(* ===== verification/Url.v ===== *)
(** * Url: what the program uses of [urllib.parse] - [urlsplit], and
    [SplitResult.geturl] - and of [str]: [replace(old, new, 1)], [partition]. *)
From S2P Require Import Prelude Exceptions TextSpec JsonText Iso.

(** The characters before the first that satisfies [p], and the rest from it on. *)
Fixpoint split_where (p : ascii -> bool) (s : string) : string * string :=
  match s with
  | EmptyString => (EmptyString, EmptyString)
  | String c s' =>
      if p c then (EmptyString, s)
      else let '(before, rest) := split_where p s' in (String c before, rest)
  end.

(** [s.split(c, 1)] when [c] occurs: what is before its first occurrence, and what
    is behind; [None] when it does not occur. *)
Definition partition (c : ascii) (s : string) : option (string * string) :=
  match split_where (Ascii.eqb c) s with
  | (_, EmptyString) => None
  | (before, String _ behind) => Some (before, behind)
  end.

Fixpoint drop_while (p : ascii -> bool) (s : string) : string :=
  match s with
  | EmptyString => EmptyString
  | String c s' => if p c then drop_while p s' else s
  end.

Fixpoint keep_if (p : ascii -> bool) (s : string) : string :=
  match s with
  | EmptyString => EmptyString
  | String c s' => if p c then String c (keep_if p s') else keep_if p s'
  end.

(** [s.removeprefix(old)] as an option. *)
Fixpoint without_prefix (old s : string) : option string :=
  match old, s with
  | EmptyString, _ => Some s
  | String a old', String b s' => if Ascii.eqb a b then without_prefix old' s' else None
  | String _ _, EmptyString => None
  end.

(** [s.replace(old, new, 1)]. *)
Fixpoint replace_first (old new s : string) : string :=
  match without_prefix old s with
  | Some rest => new +:+ rest
  | None => match s with EmptyString => EmptyString | String c s' => String c (replace_first old new s') end
  end.

(** ** Characters *)

Definition is_alpha (c : ascii) : bool :=
  let n := code_point c in ((65 <=? n) && (n <=? 90)) || ((97 <=? n) && (n <=? 122)).

(** [scheme_chars]. *)
Definition is_scheme_char (c : ascii) : bool :=
  let n := code_point c in
  is_alpha c || ((48 <=? n) && (n <=? 57)) || (n =? 43) || (n =? 45) || (n =? 46).

(** [_WHATWG_C0_CONTROL_OR_SPACE] and [_UNSAFE_URL_BYTES_TO_REMOVE]. *)
Definition is_control_or_space (c : ascii) : bool := code_point c <=? 32.
Definition is_unsafe (c : ascii) : bool :=
  let n := code_point c in (n =? 9) || (n =? 10) || (n =? 13).

Definition is_slash : ascii -> bool := Ascii.eqb "/".
Definition ends_netloc (c : ascii) : bool :=
  Ascii.eqb c "/" || Ascii.eqb c "?" || Ascii.eqb c "#".
Definition has_char (c : ascii) (s : string) : bool := negb (all_chars (fun d => negb (Ascii.eqb c d)) s).

(** ** Splitting *)

(** [SplitResult]. *)
Record SplitResult := mkSplitResult {
  scheme : string; netloc : string; path : string; query : string; fragment : string }.

(** [_check_bracketed_netloc], which reads an address of [ipaddress]. *)
Class IpLiteral := { bracketed_ok : string -> bool }.

Section urlsplit.
Context `{IP : IpLiteral}.

(** The scheme, if there is one, and what follows. *)
Definition split_scheme (url : string) : string * string :=
  match partition ":" url with
  | Some (String c s as before, behind) =>
      if is_alpha c && all_chars is_scheme_char before then (lower before, behind) else ("", url)
  | _ => ("", url)
  end.

(** The checks of brackets; addresses are code points below 256, of which none
    normalises to a delimiter ([_checknetloc]). *)
Definition netloc_ok (netloc : string) : bool :=
  match has_char "[" netloc, has_char "]" netloc with
  | false, false => true
  | true, true => bracketed_ok netloc
  | _, _ => false
  end.

Definition split_netloc (url : string) : outcome (string * string) :=
  match without_prefix "//" url with
  | Some rest =>
      let '(netloc, url) := split_where ends_netloc rest in
      if netloc_ok netloc then Ok (netloc, url) else Exc (ValueErr "Invalid IPv6 URL")
  | None => Ok ("", url)
  end.

(** [urlsplit]. *)
Definition urlsplit (url : string) : outcome SplitResult :=
  let url := keep_if (fun c => negb (is_unsafe c)) (drop_while is_control_or_space url) in
  let '(scheme, url) := split_scheme url in
  match split_netloc url with
  | Exc e => Exc e
  | Ok (netloc, url) =>
      let '(url, fragment) := default (url, "") (partition "#" url) in
      let '(url, query) := default (url, "") (partition "?" url) in
      Ok (mkSplitResult scheme netloc url query fragment)
  end.

(** [parsed._replace(path=...)]. *)
Definition with_path (path : string) (u : SplitResult) : SplitResult :=
  mkSplitResult (scheme u) (netloc u) path (query u) (fragment u).

(** [uses_netloc]. *)
Definition uses_netloc : list string := [
  ""; "ftp"; "http"; "gopher"; "nntp"; "telnet"; "imap"; "wais"; "file"; "mms"; "https"; "shttp"; "snews";
  "prospero"; "rtsp"; "rtspu"; "rsync"; "svn"; "svn+ssh"; "sftp"; "nfs"; "git"; "git+ssh"; "ws"; "wss"].

(** [geturl()]. *)
Definition geturl (u : SplitResult) : string :=
  let url := path u in
  let url :=
    if negb (String.eqb (netloc u) "") then
      "//" +:+ netloc u +:+
        (if negb (String.eqb url "") && negb (String.prefix "/" url) then "/" +:+ url else url)
    else if negb (String.eqb (scheme u) "") && bool_decide (scheme u ∈ uses_netloc)
      && negb (String.prefix "//" url)
    then "//" +:+ (if negb (String.eqb url "") && negb (String.prefix "/" url) then "/" +:+ url else url)
    else url in
  let url := if negb (String.eqb (scheme u) "") then scheme u +:+ ":" +:+ url else url in
  let url := if negb (String.eqb (query u) "") then url +:+ "?" +:+ query u else url in
  if negb (String.eqb (fragment u) "") then url +:+ "#" +:+ fragment u else url.

End urlsplit.

(** ** Facts *)

Lemma split_where_app p s t :
  all_chars (fun c => negb (p c)) s = true ->
  split_where p (s +:+ t) = (s +:+ fst (split_where p t), snd (split_where p t)).
Proof.
  induction s as [|c s IH]; [intros _; apply surjective_pairing|]. cbn [all_chars].
  intros [Hc Hs]%andb_true_iff. apply negb_true_iff in Hc.
  change (String c s +:+ t) with (String c (s +:+ t)). cbn [split_where]. by rewrite Hc, (IH Hs).
Qed.

Lemma split_where_none p s : all_chars (fun c => negb (p c)) s = true -> split_where p s = (s, "").
Proof.
  induction s as [|c s IH]; cbn; [done|]. intros [Hc Hs]%andb_true_iff. apply negb_true_iff in Hc.
  by rewrite Hc, (IH Hs).
Qed.

Lemma partition_none c s : has_char c s = false -> partition c s = None.
Proof.
  unfold has_char, partition. intros H%negb_false_iff. rewrite split_where_none; [done|].
  exact H.
Qed.

Lemma partition_app c s t : has_char c s = false -> partition c (s +:+ String c t) = Some (s, t).
Proof.
  unfold has_char, partition. intros H%negb_false_iff. rewrite split_where_app by exact H.
  cbn [split_where fst snd]. rewrite Ascii.eqb_refl. cbn [fst snd]. by rewrite JsonRoundTrip.app_empty_r.
Qed.

Lemma without_prefix_app s t : without_prefix s (s +:+ t) = Some t.
Proof.
  induction s as [|c s IH]; [done|]. change (String c s +:+ t) with (String c (s +:+ t)).
  cbn [without_prefix]. by rewrite Ascii.eqb_refl.
Qed.

Lemma replace_prefix old new s : replace_first old new (old +:+ s) = new +:+ s.
Proof. unfold replace_first. destruct (old +:+ s) eqn:E; rewrite <- E, without_prefix_app; done. Qed.

Lemma keep_all p s : all_chars p s = true -> keep_if p s = s.
Proof. induction s as [|c s IH]; cbn; [done|]. intros [-> Hs]%andb_true_iff. by rewrite IH. Qed.
(* ===== verification/AuthSpec.v ===== *)
(** * AuthSpec: the transactions of [AuthService] and of the administrator
    command on the table of users, as a relation between databases. *)
From S2P Require Import Prelude Exceptions Domain Store Effects Tables Text Config JobRepo Repos.
From S2P Require Import PostCommit Invariants Steps Auth.

(** ** Users by e-mail address *)

Definition user_named (email : string) (d : DB) : option User :=
  scalar (select_where (fun u => String.eqb (u_email u) email) (db_users d)).

Definition emails_unique (d : DB) : Prop :=
  forall k1 k2 u1 u2, db_users d !! k1 = Some u1 -> db_users d !! k2 = Some u2 ->
  u_email u1 = u_email u2 -> k1 = k2.

Lemma email_taken_named email d : email_taken email d = bool_decide (is_Some (user_named email d)).
Proof.
  unfold email_taken, user_named, scalar. destruct (select_where _ _) as [|u l]; [done|].
  cbn [head]. by rewrite (bool_decide_eq_true_2 (is_Some _)) by by eexists.
Qed.

Lemma user_named_spec email d u :
  user_named email d = Some u -> u_email u = email /\ exists k, db_users d !! k = Some u.
Proof.
  unfold user_named, scalar. intros H. apply head_Some_elem_of in H.
  apply elem_of_select in H as [H Hk]. by apply String.eqb_eq in H.
Qed.

Lemma email_free email d k u :
  email_taken email d = false -> db_users d !! k = Some u -> u_email u <> email.
Proof.
  rewrite email_taken_named, bool_decide_eq_false. intros Hn Hk He. apply Hn.
  unfold user_named, scalar. rewrite head_is_Some. intros Hnil.
  assert (u ∈ select_where (fun v => String.eqb (u_email v) email) (db_users d)) as Hin.
  { apply elem_of_select. rewrite He, String.eqb_refl. eauto. }
  rewrite Hnil in Hin. by apply not_elem_of_nil in Hin.
Qed.

Lemma emails_unique_insert d user :
  emails_unique d -> (forall k u, k <> u_id user -> db_users d !! k = Some u -> u_email u <> u_email user) ->
  emails_unique (set_users (<[u_id user := user]> (db_users d)) d).
Proof.
  intros Hu Hfree k1 k2 u1 u2. cbn. rewrite !lookup_insert. repeat case_decide; try congruence.
  - intros [= <-] H2 He. symmetry in He. by destruct (Hfree k2 u2).
  - intros H1 [= <-] He. by destruct (Hfree k1 u1).
  - intros H1 H2 He. by apply (Hu k1 k2 u1 u2).
Qed.

(** ** The transactions *)

(** [d'] is [d], or has one more user, under an identifier drawn from [lo] to
    [n] and an address nobody had, or a user rewritten under the address and the
    identifier it had. *)
Inductive user_tx (lo n : Z) (d : DB) : DB -> Prop :=
| user_untouched : user_tx lo n d d
| user_added user :
    lo <= u_id user < n -> email_taken (u_email user) d = false ->
    user_tx lo n d (set_users (<[u_id user := user]> (db_users d)) d)
| user_rewritten old user :
    db_users d !! u_id user = Some old -> u_email user = u_email old ->
    user_tx lo n d (set_users (<[u_id user := user]> (db_users d)) d).

Lemma user_tx_mono lo n n' d d' : n <= n' -> user_tx lo n d d' -> user_tx lo n' d d'.
Proof. destruct 2; [constructor | by apply user_added; [lia|] | by eapply user_rewritten]. Qed.

Lemma user_tx_jobs lo n d d' : user_tx lo n d d' -> db_jobs d' = db_jobs d.
Proof. by destruct 1. Qed.

Lemma user_tx_outbox lo n d d' : user_tx lo n d d' -> db_outbox d' = db_outbox d.
Proof. by destruct 1. Qed.

Section preserved.
Context `{DC : DispatchCodec} (limit : Z).

Lemma db_ok_put_user n d user :
  db_ok limit n d -> u_id user < n ->
  (forall k u, k <> u_id user -> db_users d !! k = Some u -> u_email u <> u_email user) ->
  db_ok limit n (set_users (<[u_id user := user]> (db_users d)) d).
Proof using.
  intros H Hn Hf. pose proof (emails_unique_insert d user (ok_emails _ _ _ H) Hf) as He.
  constructor; try exact He; try apply H; cbn [db_users db_jobs set_users].
  - intros k j Hj. rewrite lookup_insert. case_decide; [done|]. by apply (ok_owner _ _ _ H k).
  - intros k u. rewrite lookup_insert. case_decide; [by intros [= <-] | apply H].
  - intros k. rewrite lookup_insert. case_decide; [by intros _; subst | apply H].
Qed.

Lemma user_tx_ok lo n d d' : user_tx lo n d d' -> db_ok limit lo d -> lo <= n -> db_ok limit n d'.
Proof using.
  intros HT H Hle. pose proof (db_ok_mono _ _ _ _ Hle H) as H'.
  destruct HT as [|user Hid Hf|old user Hold He]; [done| |].
  - apply db_ok_put_user; [done | lia |]. intros k u _. by apply email_free.
  - apply db_ok_put_user; [done | by apply (ok_user_ids _ _ _ H'); eexists |].
    intros k u Hk Hu Hem. apply Hk, (ok_emails _ _ _ H k _ u old); [done | done | congruence].
Qed.

End preserved.

(** ** The operations *)
Section operations.
Context `{PG : PgDriver} `{PH : PasswordHash}.

(** An operation that did one such transaction. *)
Definition changes_users (w w' : World) : Prop :=
  quiet w w' /\ user_tx (w_next_uuid w) (w_next_uuid w') (w_db w) (w_db w').

Lemma hash_runs password Q w :
  wp (hash_password password) Q w = Q (Ok (pw_hash (w_next_uuid w) password)) (bump_uuid w).
Proof using. reflexivity. Qed.

(** The INSERT of a user, refused or done. *)
Lemma insert_user_cases user lo n d :
  lo <= u_id user < n ->
  match insert_user user d with inl d' => user_tx lo n d d' | inr _ => True end.
Proof using.
  intros Hid. unfold insert_user. case_bool_decide; [done|].
  destruct (email_taken _ _) eqn:E; [done|]. by apply user_added.
Qed.

Lemma register_changes email password w :
  w_env w = [] -> wp (register_user email password) (fun _ w' => changes_users w w') w.
Proof using.
  intros He. unfold register_user. autounfold with repo. rewrite wp_bind, hash_runs. wp_run. no_env.
  destruct (scalar _) as [u|]; wp_run.
  { split; [quiet_tac | constructor]. }
  no_env. cbn [w_db bump_uuid tick w_next_uuid w_clock w_ticks].
  set (user := mkUser _ _ _ _ _ _ _).
  pose proof (insert_user_cases user (w_next_uuid w) (w_next_uuid w + 2) (w_db w) ltac:(cbn; lia)) as HI.
  destruct (insert_user user (w_db w)) as [d'|v].
  - wp_run. destruct (default CommitOk _); wp_run; (split; [quiet_tac|]); world_simp; try constructor;
      (eapply user_tx_mono; [|exact HI]; lia).
  - destruct (is_duplicate_email_integrity_error _); wp_run; (split; [quiet_tac | constructor]).
Qed.

Lemma admin_changes email password w :
  w_env w = [] -> keyed u_id (db_users (w_db w)) ->
  wp (create_or_update_admin email password) (fun _ w' => changes_users w w') w.
Proof using.
  intros He Hkey. unfold create_or_update_admin. autounfold with repo. rewrite wp_bind, hash_runs. wp_run. no_env.
  change (w_db (bump_uuid w)) with (w_db w).
  change (scalar _) with (user_named (normalize_email email) (w_db w)).
  destruct (user_named (normalize_email email) (w_db w)) as [old|] eqn:Hu.
  - apply user_named_spec in Hu as (_ & k & Hk). pose proof (Hkey _ _ Hk) as <-.
    unfold SqlAlchemyUserRepository.flush_admin. destruct (String.eqb _ _ && _ && _); wp_run.
    + destruct (default CommitOk _); wp_run; (split; [quiet_tac | constructor]).
    + destruct (default CommitOk _); wp_run; (split; [quiet_tac|]); world_simp;
        try apply user_untouched;
        match goal with |- context [<[_ := ?user]> _] => by apply (user_rewritten _ _ _ old user) end.
  - wp_run. cbn [w_db bump_uuid tick w_next_uuid w_clock w_ticks].
    set (user := mkUser _ _ _ _ _ _ _).
    pose proof (insert_user_cases user (w_next_uuid w) (w_next_uuid w + 2) (w_db w) ltac:(cbn; lia)) as HI.
    destruct (insert_user user (w_db w)) as [d'|v]; wp_run.
    + destruct (default CommitOk _); wp_run; (split; [quiet_tac|]); world_simp; try constructor;
        (eapply user_tx_mono; [|exact HI]; lia).
    + split; [quiet_tac | constructor].
Qed.

End operations.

══════════════════════════════

▶ [Exercise brief]:
Everything above from the line with "Exc e => Exc e" to the line with "(** [parsed._replace(path=...)]. *)", both included, must be repeated exactly, and nothing outside that range.

▶ [Response area]:
  | Exc e => Exc e
  | Ok (netloc, url) =>
      let '(url, fragment) := default (url, "") (partition "#" url) in
      let '(url, query) := default (url, "") (partition "?" url) in
      Ok (mkSplitResult scheme netloc url query fragment)
  end.

(** [parsed._replace(path=...)]. *)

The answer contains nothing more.